Consider, please, the use of an Atomic weapon at the end of the war in the Pacific, against the Japanese in 1945. Was the response used, justification for the Greater Good of the Species as a whole, or a quick end to a difficult situation? Does the survival of millions outweigh the survival of an initial 140,000 deaths in few seconds of Sun-like wrath on Earth? President Harry S. Truman, warned by some of his advisers that any attempt to invade Japan would result in horrific American casualties, ordered that the new weapon be used to bring the war to a speedy end. Millions survived at the cost of well over one hundred thousand lives, but it was an acceptable, Human-made decision. There was the greater good to consider. These bombings' in Japan, and their ethical justification are still debated.
You are saying to yourself, “Is this guy high? Hung-over? Extreme? No, I am trying to be as objective of the machine that is going to be using the equations in its decision to run you down in the intersection, if you’re waiting for a bus. There are Survival Models (PDF), thirty-eight pages of generally accepted survival models that could be used in determining your fate; my fate; a child’s fate. This new Electronic Brain will not have the luxury of months of consultations with Cabinet Members, friends, or opinions from millions. For a nanosecond, it will be entirely on its own – without your input, and opinion on your net value to the Species.

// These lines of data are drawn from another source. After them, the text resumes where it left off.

(* ===== verification/VolPlacementCompute.v ===== *)
(** * New volume placements

    What [computeDMT] of the two placement algorithms computes: the round
    robin table cell by cell, and for the dynamic algorithm that the columns
    have distinct data managers, with data managers that have not failed in
    the first rows. *)

From S2P Require Import Prelude PlacementTable Dmt Double ClusterMap VolPlacementAlgo VolPlacementRows VolPlacementSpec VolPlacementUpdate.
Open Scope Z_scope.

Implicit Types (d : DMT.t) (col : list Z) (i j k : nat) (u : Z) (order : list Z).

(** ** Going round a list *)
Lemma deref_ok order it u : order !! it = Some u → deref order it = Ret u.
Proof. unfold deref. by intros ->. Qed.

Lemma next_ok order it : (it < length order)%nat → next order it = Ret ((it + 1) `mod` length order)%nat.
Proof.
  intros Hit. unfold next. rewrite decide_True by done. f_equal. case_decide.
  - replace (it + 1)%nat with (length order) by lia. by rewrite Nat.Div0.mod_same.
  - rewrite Nat.mod_small by lia. lia.
Qed.

Lemma mod_next it k (n : nat) : (((it + k) `mod` n + 1) `mod` n = (it + S k) `mod` n)%nat.
Proof. rewrite Nat.Div0.add_mod_idemp_l. f_equal. lia. Qed.

Lemma fill_round_ok order (n j it : nat) col : (it < length order)%nat → (j + n ≤ length col)%nat →
  ∃ col', fill_round order n (Z.of_nat j) it col = Ret (col', ((it + n) `mod` length order)%nat) ∧ length col' = length col ∧
    (∀ k, (k < j ∨ j + n ≤ k)%nat → col' !! k = col !! k) ∧
    (∀ k, (k < n)%nat → col' !! (j + k)%nat = order !! ((it + k) `mod` length order)%nat).
Proof.
  revert j it col. induction n as [|n IH]; intros j it col Hit Hj.
  { exists col. simpl. rewrite Nat.add_0_r, Nat.mod_small by done. split_and!; [done..|]. intros; lia. }
  simpl. destruct (lookup_lt_is_Some_2 order it Hit) as [u Hu]. rewrite (deref_ok order it u), bind_Ret by done.
  rewrite TableColumn.set_ok, bind_Ret, next_ok, bind_Ret, Nat2Z.id by (done || (unfold TableColumn.getLength; lia)).
  replace (Z.of_nat j + 1) with (Z.of_nat (S j)) by lia.
  destruct (IH (S j) ((it + 1) `mod` length order)%nat (<[j := u]> col)) as (col' & E & Hl & Hout & Hin);
    [apply Nat.mod_upper_bound; lia|rewrite length_insert; lia|].
  exists col'. rewrite E. rewrite length_insert in Hl. split_and!; [|done| |].
  - do 2 f_equal. rewrite Nat.Div0.add_mod_idemp_l. f_equal. lia.
  - intros k Hk. rewrite Hout by lia. apply list_lookup_insert_ne. lia.
  - intros k Hk. destruct k as [|k].
    + rewrite Nat.add_0_r, Hout, list_lookup_insert_eq by lia. by rewrite Nat.add_0_r, Nat.mod_small by done.
    + replace (j + S k)%nat with (S j + k)%nat by lia. rewrite Hin by lia. rewrite Nat.Div0.add_mod_idemp_l. do 2 f_equal. lia.
Qed.

Lemma setNodeGroup_ok d i col nodes : shaped d → DMT.dmt_table d !! i = Some col → Z.of_nat (length nodes) = DMT.depth d →
  DMT.setNodeGroup (Z.of_nat i) nodes d = Ret (put i nodes d).
Proof.
  intros Hs Hi Hl. pose proof (shaped_column d i col Hs Hi) as Hl'. unfold DMT.setNodeGroup. rewrite fds_verify_true, bind_Ret by done. rewrite <-Hl. fold (TableColumn.getLength nodes).
  rewrite (DMT.set_rows_spec _ (Z.of_nat i) col), bind_Ret, Nat2Z.id by (rewrite ?Nat2Z.id; done || lia). done.
Qed.

(** The round robin placement: with at least as many data managers as
    rows, row [j] of column [i] is number [i + j] in the order of the map,
    counted round. *)
Theorem round_robin_cells (order : list Z) d : shaped d → 0 < DMT.depth d ≤ Z.of_nat (length order) → Z.of_nat (length order) < 2 ^ 32 →
  ∃ d', RRAlgorithm.computeDMT order d = Ret d' ∧ shaped d' ∧ DMT.base d' = DMT.base d ∧
    ∀ i j col, DMT.dmt_table d' !! i = Some col → (j < length col)%nat → col !! j = order !! ((i + j) `mod` length order)%nat.
Proof.
  intros Hs Hd Hn. unfold RRAlgorithm.computeDMT, DMT.getDepth, DMT.getNumColumns. rewrite u32_small, fds_verify_true, bind_Ret by lia.
  edestruct (columns_loop (St := DMT.t * list Z * nat) (λ st, st.1.1)) with
    (I := λ i (st : DMT.t * list Z * nat), length st.1.2 = Z.to_nat (DMT.depth d) ∧ st.2 = (i `mod` length order)%nat) (R := λ (_ : nat) (_ : list Z), True)
    (Q := λ i (_ : list Z) col, ∀ j, (j < length col)%nat → col !! j = order !! ((i + j) `mod` length order)%nat)
    (s := (d, TableColumn.make (DMT.depth d), O)) as (st & E & Hs' & Hb & _ & HQ); cycle 4.
  { cbv beta iota in E. simpl in E. rewrite E, bind_Ret. exists st.1.1. split; [done|]. split; [done|]. split; [done|].
    intros i j col Hi Hj. destruct (HQ i col Hi) as (_ & _ & H). by apply H. }
  { done. } { done. } { split; [apply TableColumn.length_make|]. by rewrite Nat.Div0.mod_0_l. }
  intros i [[d1 c1] it] col Hs1 Hb1 Hi _ [Hl1 Hit]. simpl in *.
  assert (DMT.depth d1 = DMT.depth d) as Hdd by (unfold DMT.depth; by rewrite Hb1).
  assert (it < length order)%nat as Hlt by (rewrite Hit; apply Nat.mod_upper_bound; lia).
  destruct (fill_round_ok order (Z.to_nat (DMT.depth d)) 0 it c1 Hlt) as (c2 & E & Hl2 & _ & Hin); [lia|].
  change (Z.of_nat 0) with 0 in E. rewrite E, bind_Ret. simpl. rewrite (setNodeGroup_ok d1 i col), bind_Ret by (done || lia). rewrite next_ok, bind_Ret by done.
  eexists _, c2. split; [done|]. simpl. pose proof (shaped_column d1 i col Hs1 Hi). split_and!; [done|lia| | |lia].
  - rewrite Hit, Nat.Div0.add_mod_idemp_l. f_equal. lia.
  - intros j Hj. rewrite <-(Nat.add_0_l j) at 1. rewrite Hin by lia. by rewrite Hit, Nat.Div0.add_mod_idemp_l.
Qed.

Import DynamicRRAlgorithm.

(** ** Free data managers *)
(** A cell is looked for from [it] on; after [k] steps none was free. *)
Lemma skip_used_ok order col (it : nat) (fuel k : nat) u : (it < length order)%nat → (∃ x, x ∈ order ∧ x ∉ col) → (k + fuel = length order)%nat → (0 < fuel)%nat →
  (∀ k' x, (k' < k)%nat → order !! ((it + k') `mod` length order)%nat = Some x → x ∈ col) → order !! ((it + k) `mod` length order)%nat = Some u →
  ∃ it' u', skip_used fuel order col it ((it + k) `mod` length order)%nat u = Ret (it', u') ∧ order !! it' = Some u' ∧ u' ∉ col.
Proof.
  intros Hit (x & Hx & Hxn). revert k u. induction fuel as [|fuel IH]; intros k u Hk Hf Hused Hu; [lia|]. simpl. case_decide as Hc; cycle 1.
  { exists ((it + k) `mod` length order)%nat, u. split_and!; [done..|]. by rewrite <-TableColumn.find_nonneg. }
  apply TableColumn.find_nonneg in Hc. rewrite next_ok, bind_Ret by (apply Nat.mod_upper_bound; lia). rewrite mod_next.
  assert (∀ k' y, (k' < S k)%nat → order !! ((it + k') `mod` length order)%nat = Some y → y ∈ col) as Hused'.
  { intros k' y Hk' Hy. destruct (decide (k' = k)) as [->|]; [congruence|]. apply (Hused k' y); [lia|done]. }
  destruct (decide (fuel = O)) as [->|Hf0].
  { exfalso. apply Hxn. apply list_elem_of_lookup_1 in Hx as [p Hp]. apply lookup_lt_Some in Hp as Hpl.
    apply (Hused' ((p + (length order - it)) `mod` length order)%nat).
    - replace (S k) with (length order) by lia. apply Nat.mod_upper_bound. lia.
    - rewrite Nat.Div0.add_mod_idemp_r. replace (it + (p + (length order - it)))%nat with (p + 1 * length order)%nat by lia. by rewrite Nat.Div0.mod_add, Nat.mod_small. }
  destruct (lookup_lt_is_Some_2 order ((it + S k) `mod` length order)%nat) as [u' Hu']; [apply Nat.mod_upper_bound; lia|].
  rewrite (deref_ok _ _ u'), bind_Ret by done. rewrite fds_verify_true, bind_Ret; [by apply IH; [lia|lia|..]|].
  intros Heq. destruct (decide (it + S k < length order)%nat); [rewrite Nat.mod_small in Heq by done; lia|].
  replace (it + S k)%nat with ((it + S k - length order) + 1 * length order)%nat in Heq by lia.
  rewrite Nat.Div0.mod_add, Nat.mod_small in Heq by lia. lia.
Qed.

Section Fill.
Context (order : list Z) (Hnd : NoDup order) (H0 : 0 ∉ order).

Abbreviation So := (list_to_set order : gset Z).

Lemma fill_unused_ok (n j it : nat) col : (it < length order)%nat → (j + n = length col)%nat → (length col ≤ length order)%nat → partial_column So col →
  (∀ k x, col !! k = Some x → x = 0 ↔ (j ≤ k)%nat) →
  ∃ col', fill_unused order n (Z.of_nat j) it col = Ret col' ∧ length col' = length col ∧ partial_column So col' ∧ 0 ∉ col' ∧
    ∀ k, (k < j)%nat → col' !! k = col !! k.
Proof.
  revert j it col. induction n as [|n IH]; intros j it col Hit Hj Hl Hpart Hz.
  { exists col. simpl. split_and!; [done..| |done]. intros [k Hk]%list_elem_of_lookup_1. apply lookup_lt_Some in Hk as Hlt. apply Hz in Hk as [Hk _]. specialize (Hk eq_refl). lia. }
  destruct (lookup_lt_is_Some_2 col j) as [z Hzj]; [lia|]. assert (z = 0) as -> by (by apply (Hz j)).
  destruct (partial_free So col) as (x & Hx & Hxn); [by rewrite elem_of_list_to_set|done|by eapply list_elem_of_lookup_2|rewrite size_list_to_set by done; done|].
  simpl. destruct (lookup_lt_is_Some_2 order it Hit) as [u Hu]. rewrite (deref_ok order it u), bind_Ret by done.
  destruct (skip_used_ok order col it (length order) 0 u) as (it' & u' & E & Hu' & Hun); [done| |lia|lia|intros; lia|by rewrite Nat.add_0_r, Nat.mod_small|].
  { exists x. split; [by apply elem_of_list_to_set in Hx|done]. }
  rewrite Nat.add_0_r, Nat.mod_small in E by done. rewrite E, bind_Ret. assert (u' ∈ order) as Hin by (by eapply list_elem_of_lookup_2).
  rewrite TableColumn.set_ok, bind_Ret, next_ok, bind_Ret, Nat2Z.id by (first [by apply lookup_lt_Some in Hu'|unfold TableColumn.getLength; lia]).
  replace (Z.of_nat j + 1) with (Z.of_nat (S j)) by lia.
  destruct (IH (S j) ((it' + 1) `mod` length order)%nat (<[j := u']> col)) as (col' & E' & Hl' & Hpart' & Hz' & Hout).
  - apply Nat.mod_upper_bound. lia.
  - rewrite length_insert. lia.
  - by rewrite length_insert.
  - eapply partial_replace; [done|done|by apply elem_of_list_to_set|done].
  - intros k y. destruct (decide (k = j)) as [->|]; [rewrite list_lookup_insert_eq by lia; intros [= <-]; split; [intros ->; done|lia]|].
    rewrite list_lookup_insert_ne by done. intros Hy. rewrite (Hz k y Hy). lia.
  - exists col'. rewrite length_insert in Hl'. split_and!; [done..|]. intros k Hk. rewrite Hout by lia. apply list_lookup_insert_ne. lia.
Qed.
End Fill.

Lemma mod_inj (n it a b : nat) : (a < n)%nat → (b < n)%nat → ((it + a) `mod` n = (it + b) `mod` n)%nat → a = b.
Proof.
  intros Ha Hb Heq. pose proof (Nat.div_mod_eq (it + a) n) as E1. pose proof (Nat.div_mod_eq (it + b) n) as E2.
  rewrite <-Heq in E2. set (q1 := ((it + a) / n)%nat) in *. set (q2 := ((it + b) / n)%nat) in *.
  destruct (Nat.lt_trichotomy q1 q2) as [Hq|[->|Hq]]; [exfalso; nia|lia|exfalso; nia].
Qed.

Now, let us consider what is, or constitutes the greater good. Is the greater good the number of people who do not die because of a human interpretation of the greater good? Or do we shunt the human factor in the decision making and what has the greater value in the decision that we do not want, or wish to make? Should we be, or could we allow ourselves to fuck with the settings of survivability? People, hundreds of people die every day in their autos, and it is always sad, always permanent and always Human Error… take that human out of the list of variables, now it’s the “car’s fault”.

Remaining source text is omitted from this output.